I remember applying license s to software running on Novell Netware years ago, and it was a pain. It seemed we were always tracking them, matching up users with licenses and killing connections, and more. I'm glad that Windows went with a simpler scheme, though in my early days of working with SQL Server and Windows I used to mark a certain number of CALs in the Control Panel, something I haven't done in years.

Now I consider Microsoft licensing an administrative task. Someone needs to get a count of users and then just license everyone. It sounds crazy, but to me it's probably the best idea. For a 100 person company it's $1620 for SQL Server CALs and $400 for Windows. While other software might add up to higher costs, it could easily be a $30k-$40k a year job for someone to track your assignment and usage of licenses. I think it's just worth paying for the software rather than employ someone to track licensing.

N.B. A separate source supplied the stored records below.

(** * Grade consolidation and ranking engine of the classroom sync

    A shallow embedding of [src/b4os-backend/src/lib/classroom_sync.py]
    (class [ClassroomSupabaseSync]): the resolution-time calculation, the
    in-memory processing of grade extracts, the three table syncs and the
    leaderboard refresh, with the theorems that settle the specification's
    claims about them; then the GitHub side (the listings of the command
    line, the repository lookup), the configuration and the whole run,
    with further properties of the code. *)

From Stdlib Require Import ZArith List String Ascii Lia Bool.
From Stdlib Require Import Sorting.Sorted Sorting.Permutation.
From stdpp Require Import base option list gmap strings fin_maps.

Local Open Scope string_scope.
Local Open Scope list_scope.
Local Open Scope Z_scope.

(** ** Python numbers

    Python's [int] is unbounded: [Z].  Its [float] is IEEE binary64; the
    float operations the program performs ([int / int], [float * int],
    [float / int] and [round]/[int] of a float) are correctly rounded,
    so each is the exact rational result followed by one rounding to the
    nearest double, ties to even.  A finite double is kept as a mantissa
    and a binary exponent. *)

Module PyFloat.

(** [rne n d]: the integer nearest to [n / d] (for [0 < d]), ties going
    to the even neighbour. *)
Definition rne (n d : Z) : Z :=
  let q := n / d in
  let r := n mod d in
  if 2 * r <? d then q
  else if d <? 2 * r then q + 1
  else if Z.even q then q else q + 1.

(** [ilog2 n d]: the floor of the binary logarithm of [n / d], for
    positive [n] and [d]. *)
Definition ilog2 (n d : Z) : Z :=
  let k := Z.log2 n - Z.log2 d in
  if 0 <=? k
  then (if n <? d * 2 ^ k then k - 1 else k)
  else (if n * 2 ^ (- k) <? d then k - 1 else k).

(** A finite double [mant * 2 ^ expo]. *)
Record t : Type := mk { mant : Z; expo : Z }.

(** The double nearest to [n / d] ([0 < d]), before the range check:
    53 bits of mantissa, exponent no lower than that of the subnormals. *)
Definition nearest (n d : Z) : t :=
  if n =? 0 then mk 0 0
  else
    let a := Z.abs n in
    let e := Z.max (ilog2 a d - 52) (-1074) in
    let m := if 0 <=? e then rne a (d * 2 ^ e) else rne (a * 2 ^ (- e)) d in
    mk (Z.sgn n * m) e.

(** Whether a rounded value is still a finite double (below [2 ^ 1024] in
    magnitude); otherwise the operation overflows. *)
Definition finite (x : t) : bool :=
  if 0 <=? expo x
  then Z.abs (mant x) * 2 ^ expo x <? 2 ^ 1024
  else true.

(** Numerator and denominator of the exact value of a double. *)
Definition num (x : t) : Z := if 0 <=? expo x then mant x * 2 ^ expo x else mant x.
Definition den (x : t) : Z := if 0 <=? expo x then 1 else 2 ^ (- expo x).

(** [a / b] on two ints, [0 < b]: the correctly rounded quotient;
    [None] is Python's OverflowError (result too large for a float). *)
Definition truediv (a b : Z) : option t :=
  let x := nearest a b in
  if finite x then Some x else None.

(** [x * k] for a float [x] and an int [k]; [None] stands for the
    infinity an overflowing product yields. *)
Definition mul_int (x : t) (k : Z) : option t :=
  let y := nearest (num x * k) (den x) in
  if finite y then Some y else None.

(** [x / k] for a float [x] and a positive int [k]: the quotient of a
    finite double by an integer is never out of range. *)
Definition div_int (x : t) (k : Z) : t := nearest (num x) (den x * k).

(** [round(x)]: nearest integer, ties to even. *)
Definition round (x : t) : Z := rne (num x) (den x).

(** [int(x)]: truncation toward zero. *)
Definition trunc (x : t) : Z := Z.quot (num x) (den x).

End PyFloat.

(** [round((total_score / total_possible) * 100) if total_possible > 0
    else 0].  [None] is the OverflowError raised when the quotient or the
    product leaves the range of a float. *)
Definition percentage_of (total_score total_possible : Z) : option Z :=
  if 0 <? total_possible then
    match PyFloat.truediv total_score total_possible with
    | None => None
    | Some q =>
        match PyFloat.mul_int q 100 with
        | None => None
        | Some p => Some (PyFloat.round p)
        end
    end
  else Some 0.


(** ** Python strings (ASCII text) *)

Definition is_space (c : ascii) : bool :=
  let n := Z.of_nat (nat_of_ascii c) in
  ((9 <=? n) && (n <=? 13)) || ((28 <=? n) && (n <=? 32)).

Definition is_upper (c : ascii) : bool :=
  let n := Z.of_nat (nat_of_ascii c) in (65 <=? n) && (n <=? 90).

Definition is_lower (c : ascii) : bool :=
  let n := Z.of_nat (nat_of_ascii c) in (97 <=? n) && (n <=? 122).

Definition is_digit (c : ascii) : bool :=
  let n := Z.of_nat (nat_of_ascii c) in (48 <=? n) && (n <=? 57).

Definition hyphen : ascii := "-"%char.

Definition lower_char (c : ascii) : ascii :=
  if is_upper c then ascii_of_nat (nat_of_ascii c + 32) else c.

(** [s.lower()] *)
Fixpoint lower (s : string) : string :=
  match s with
  | EmptyString => EmptyString
  | String c t => String (lower_char c) (lower t)
  end.

Fixpoint string_filter (keep : ascii -> bool) (s : string) : string :=
  match s with
  | EmptyString => EmptyString
  | String c t => if keep c then String c (string_filter keep t) else string_filter keep t
  end.

Fixpoint string_rev_onto (acc s : string) : string :=
  match s with
  | EmptyString => acc
  | String c t => string_rev_onto (String c acc) t
  end.

Definition string_rev (s : string) : string := string_rev_onto EmptyString s.

Fixpoint lstrip (drop : ascii -> bool) (s : string) : string :=
  match s with
  | EmptyString => EmptyString
  | String c t => if drop c then lstrip drop t else s
  end.

(** [s.strip()] and [s.strip('-')] *)
Definition strip_chars (drop : ascii -> bool) (s : string) : string :=
  string_rev (lstrip drop (string_rev (lstrip drop s))).

Definition strip (s : string) : string := strip_chars is_space s.

(** [sub in s] *)
Fixpoint contains (sub s : string) : bool :=
  if String.prefix sub s then true
  else match s with
       | EmptyString => false
       | String _ t => contains sub t
       end.

(** [s.replace('Z', '+00:00')] *)
Fixpoint replace_Z (s : string) : string :=
  match s with
  | EmptyString => EmptyString
  | String c t =>
      if Ascii.eqb c "Z"%char then ("+00:00" ++ replace_Z t)%string
      else String c (replace_Z t)
  end.

(** [re.sub(r'\s+', '-', s)]: every maximal run of whitespace becomes
    one hyphen.  [in_run] tells that the previous character was
    whitespace. *)
Fixpoint sub_spaces (in_run : bool) (s : string) : string :=
  match s with
  | EmptyString => EmptyString
  | String c t =>
      if is_space c
      then (if in_run then sub_spaces true t else String hyphen (sub_spaces true t))
      else String c (sub_spaces false t)
  end.

(** [re.sub(r'-+', '-', s)] *)
Fixpoint sub_hyphens (in_run : bool) (s : string) : string :=
  match s with
  | EmptyString => EmptyString
  | String c t =>
      if Ascii.eqb c hyphen
      then (if in_run then sub_hyphens true t else String hyphen (sub_hyphens true t))
      else String c (sub_hyphens false t)
  end.

(** ** Exceptions *)

Inductive exn_class : Type :=
| ValueError | TypeError | KeyError | OverflowError
| DataValidationError | APIError | SupabaseSyncError | OtherError.

Record exn : Type := Exn { exn_cls : exn_class; exn_msg : string }.

Inductive outcome (A : Type) : Type :=
| Ok (a : A)
| Raise (e : exn).
Arguments Ok {A} a.
Arguments Raise {A} e.

Definition exn_class_eqb (a b : exn_class) : bool :=
  match a, b with
  | ValueError, ValueError | TypeError, TypeError | KeyError, KeyError
  | OverflowError, OverflowError | DataValidationError, DataValidationError
  | APIError, APIError | SupabaseSyncError, SupabaseSyncError
  | OtherError, OtherError => true
  | _, _ => false
  end.


(** ** Repository timestamps

    A parsed [datetime], at Python's resolution of one microsecond: the
    wall-clock reading in microseconds since 0001-01-01T00:00:00, and
    the UTC offset, in microseconds, when the text carried one. *)

Record datetime : Type := { wall : Z; utcoffset : option Z }.

(** [updated - created], a [timedelta], in microseconds; Python refuses
    to subtract an offset-aware and an offset-naive datetime. *)
Definition datetime_sub (updated created : datetime) : outcome Z :=
  match utcoffset updated, utcoffset created with
  | None, None => Ok (wall updated - wall created)
  | Some ou, Some oc => Ok ((wall updated - ou) - (wall created - oc))
  | _, _ => Raise (Exn TypeError "can't subtract offset-naive and offset-aware datetimes")
  end.

(** [timedelta.total_seconds()]: the microseconds of the difference over
    [10**6], an [int / int] division, so a float. *)
Definition total_seconds (microseconds : Z) : option PyFloat.t :=
  PyFloat.truediv microseconds (10 ^ 6).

However companies grow and flex, and the number of people using applications changes constantly. What I'd love to see is an easy to use licensing audit that would let me monitor the usage of SQL Server. If I set SQL Server for CAL licensing, it could track the number of unique hosts that connect to SQL Server. Over time it could give me an easy to view number that I can review and see if I'm way under (or over) licensed.

Software licensing is controversial, and there will be a variety of opinions on what's fair. I'd like to see companies that want to charge per user give us easy ways to determine what we're actually using. If you want us to pay for what we use, don't try to also charge us for what we don't use.